Saturday 31 March 2012

REAL GHOST STORIES

I've been dipping again into the real ghost stories Bob Mann has included in his great little book The Ghosts of Totnes.  One that stands out concerns Bowden House, the history of which dates back to 1154 when it was owned by the De Broase family, who rebuilt Totnes Castle.

By 1704 it belonged to the Trists, who gave the house its Queen Anne facade, and now it is owned by the Petersen family.  With its rich and colorful past it's hardly surprising that it has so many ghosts it's hard to know where to start!  Dogs, cats, children, monks, Elizabethans and Regency Dandies have all made their presences felt here.

People have reached out and found unseen entities taking their hands, while there's a common feeling prevailing among family, friends and visitors of being watched.  I gather that the Petersen's maintenance man for many years had so many psychic inspirations and warnings that he eventually accepted them as a fact of life.

Monks have frequently been seen - and their chanting heard in the main house and courtyards - while a New Zealand visitor who once stayed in one of the cottages woke up one night to see a monk leaning over the bottom of his bed, peering directly at him.  The monk wore a black habit with a knotted cord round the waist and his cowl gave off a darkish blue light.  And another monk has been seen in the main house's nursery, this time wearing a brown habit and walking slowly about the room.  His cowl shone with such a bright light that the whole large room was illuminated.

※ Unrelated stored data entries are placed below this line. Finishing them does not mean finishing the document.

Lemma tail_from_payload buf L n data :
  zlen buf = L → L < 2 ^ 64 → n = zlen data → drop (length buf - length data) buf = data →
  (length data <= length buf)%nat → tail_from buf L n = Some data.
Proof.
  intros <- HL -> Hd Hle. unfold tail_from, zlen in *. rewrite !u64_small by lia.
  rewrite load_Some by (unfold zlen; lia). f_equal. rewrite <- Hd at 3.
  rewrite take_ge by (rewrite length_drop; lia). f_equal. lia.
Qed.

Section Reassembly.
Variable max : Z.
Hypothesis Hmax : max < 2 ^ 31.

(** A client frame: bytes, a size the receiver accepts, no internal flag. *)
Definition sendable (p : bytes * Z) : Prop :=
  is_bytes (fst p) ∧ zlen (fst p) < 2 ^ 31 ∧ has (snd p) FLAG_ENCODE_HEADER_ONLY = false.

Lemma decode_sendable d op f :
  sendable (d, f) → 0 <= op < 16 →
  ∃ fr buf, decode (encoded d op f) = Some (fr, buf) ∧
    header fr = encoded_header op f (zlen d) ∧ payload_length fr = zlen d ∧
    tail_from buf (zlen (encoded d op f)) (zlen d) = Some d ∧
    zlen d <= zlen (encoded d op f) < 2 ^ 32.
Proof.
  intros (Hb & Hl & Hf) Ho. cbn [fst snd] in *.
  destruct (decode_encoded d op f) as (fr & buf & Hd & Hh & Hp & Hz & Ht); [done|lia|done|done|].
  pose proof (encoded_zlen d op f Hb Hf) as He. unfold encoded_header_length in He.
  rewrite length_ext_zlen in He.
  assert (zlen d <= zlen (encoded d op f) < 2 ^ 32).
  { destruct (has f FLAG_MASK); revert He; case_Z; lia. }
  exists fr, buf. repeat split; try done; try lia.
  apply tail_from_payload; try done; [lia|]. unfold zlen in *. lia.
Qed.

Lemma dispatch_first conn d op f :
  sendable (d, f) → has f FLAG_FIN = false → op = OPCODE_TEXT ∨ op = OPCODE_BINARY →
  websocket_buffer conn = None →
  ∃ ext, dispatch_frame max conn (encoded d op f)
  = Some (OSW_OK, MkConn (Some (d, ext)) (websocket_status conn), []) ∧
    ext = op * 256 + get_flags (MkFrame (encoded_header op f (zlen d)) [] 0 0 None).
Proof.
  intros Hs Hf Hop Hc. assert (0 <= op < 16) as Ho by (unfold OPCODE_TEXT, OPCODE_BINARY in *; lia).
  destruct (decode_sendable d op f Hs Ho) as (fr & buf & Hd & Hh & Hp & Ht & _).
  eexists. split; [|reflexivity].
  unfold dispatch_frame. rewrite Hd. cbn [mbind option_bind]. rewrite Hh, Hp, Ht.
  cbn [OPCODE FIN encoded_header]. rewrite Hf, Hc. cbn [negb mbind option_bind].
  assert (get_ext_flags op (get_flags fr)
          = op * 256 + get_flags (MkFrame (encoded_header op f (zlen d)) [] 0 0 None)) as ->.
  { unfold get_ext_flags, get_flags. rewrite Hh. cbn [header encoded_header FIN RSV1 RSV2 RSV3 MASK].
    destruct Hop as [-> | ->], (has f FLAG_FIN), (has f FLAG_RSV1), (has f FLAG_MASK); done. }
  destruct Hop as [-> | ->]; done.
Qed.

Lemma dispatch_cont conn acc ext d f :
  sendable (d, f) → websocket_buffer conn = Some (acc, ext) → zlen acc + zlen d <= max →
  dispatch_frame max conn (encoded d OPCODE_CONTINUATION f)
  = Some (if has f FLAG_FIN
    then (OSW_OK, MkConn None (websocket_status conn),
          [DispatchTask (Z.lor (u16 ext) FLAG_FIN) (acc ++ d)])
    else (OSW_OK, MkConn (Some (acc ++ d, ext)) (websocket_status conn), [])).
Proof.
  intros Hs Hc Hm.
  destruct (decode_sendable d OPCODE_CONTINUATION f Hs) as (fr & buf & Hd & Hh & Hp & Ht & Hl);
    [unfold OPCODE_CONTINUATION; lia|].
  pose proof (zlen_nonneg d). pose proof (zlen_nonneg acc).
  unfold dispatch_frame. rewrite Hd. cbn [mbind option_bind]. rewrite Hh, Hp, Ht.
  cbn [OPCODE FIN encoded_header]. change (OPCODE_CONTINUATION =? OPCODE_CONTINUATION) with true.
  rewrite Hc. set (L := zlen (encoded d OPCODE_CONTINUATION f)) in *.
  rewrite (u64_small (L - zlen d)) by lia.
  replace (L - (L - zlen d)) with (zlen d) by lia.
  rewrite (u64_small (zlen d)), i32_small by lia. rewrite u64_small by lia.
  rewrite Z.gtb_ltb, (proj2 (Z.ltb_ge _ _)) by lia. cbn [mbind option_bind].
  by destruct (has f FLAG_FIN).
Qed.

Definition cont_frames (parts : list (bytes * Z)) : list bytes :=
  (λ p, encoded (fst p) OPCODE_CONTINUATION (snd p)) <$> parts.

Often, when the Petersens have been showing visitors around the house, things have been seen, felt and heard by people who had no prior idea that it was haunted.  In 1986 during a tour, a middle-aged lady started shaking and repeatedly saying: "It's coming towards me; what am I going to do?"  Nobody else saw or felt anything alarming.  On another occasion the guide entered a room full of visitors awaiting him and saw a woman brushing angrily at her skirt, saying: "Get down dog!  Who let this dog in?"  She was the only person to see the dog.

In 1988 on August Bank Holiday, people in several groups saw the ghost of a little girl in a long blue dress.  Another woman on the same day asked Mrs Petersen whether the house was haunted as she had seen the girl sitting on a chair in the Pink Room.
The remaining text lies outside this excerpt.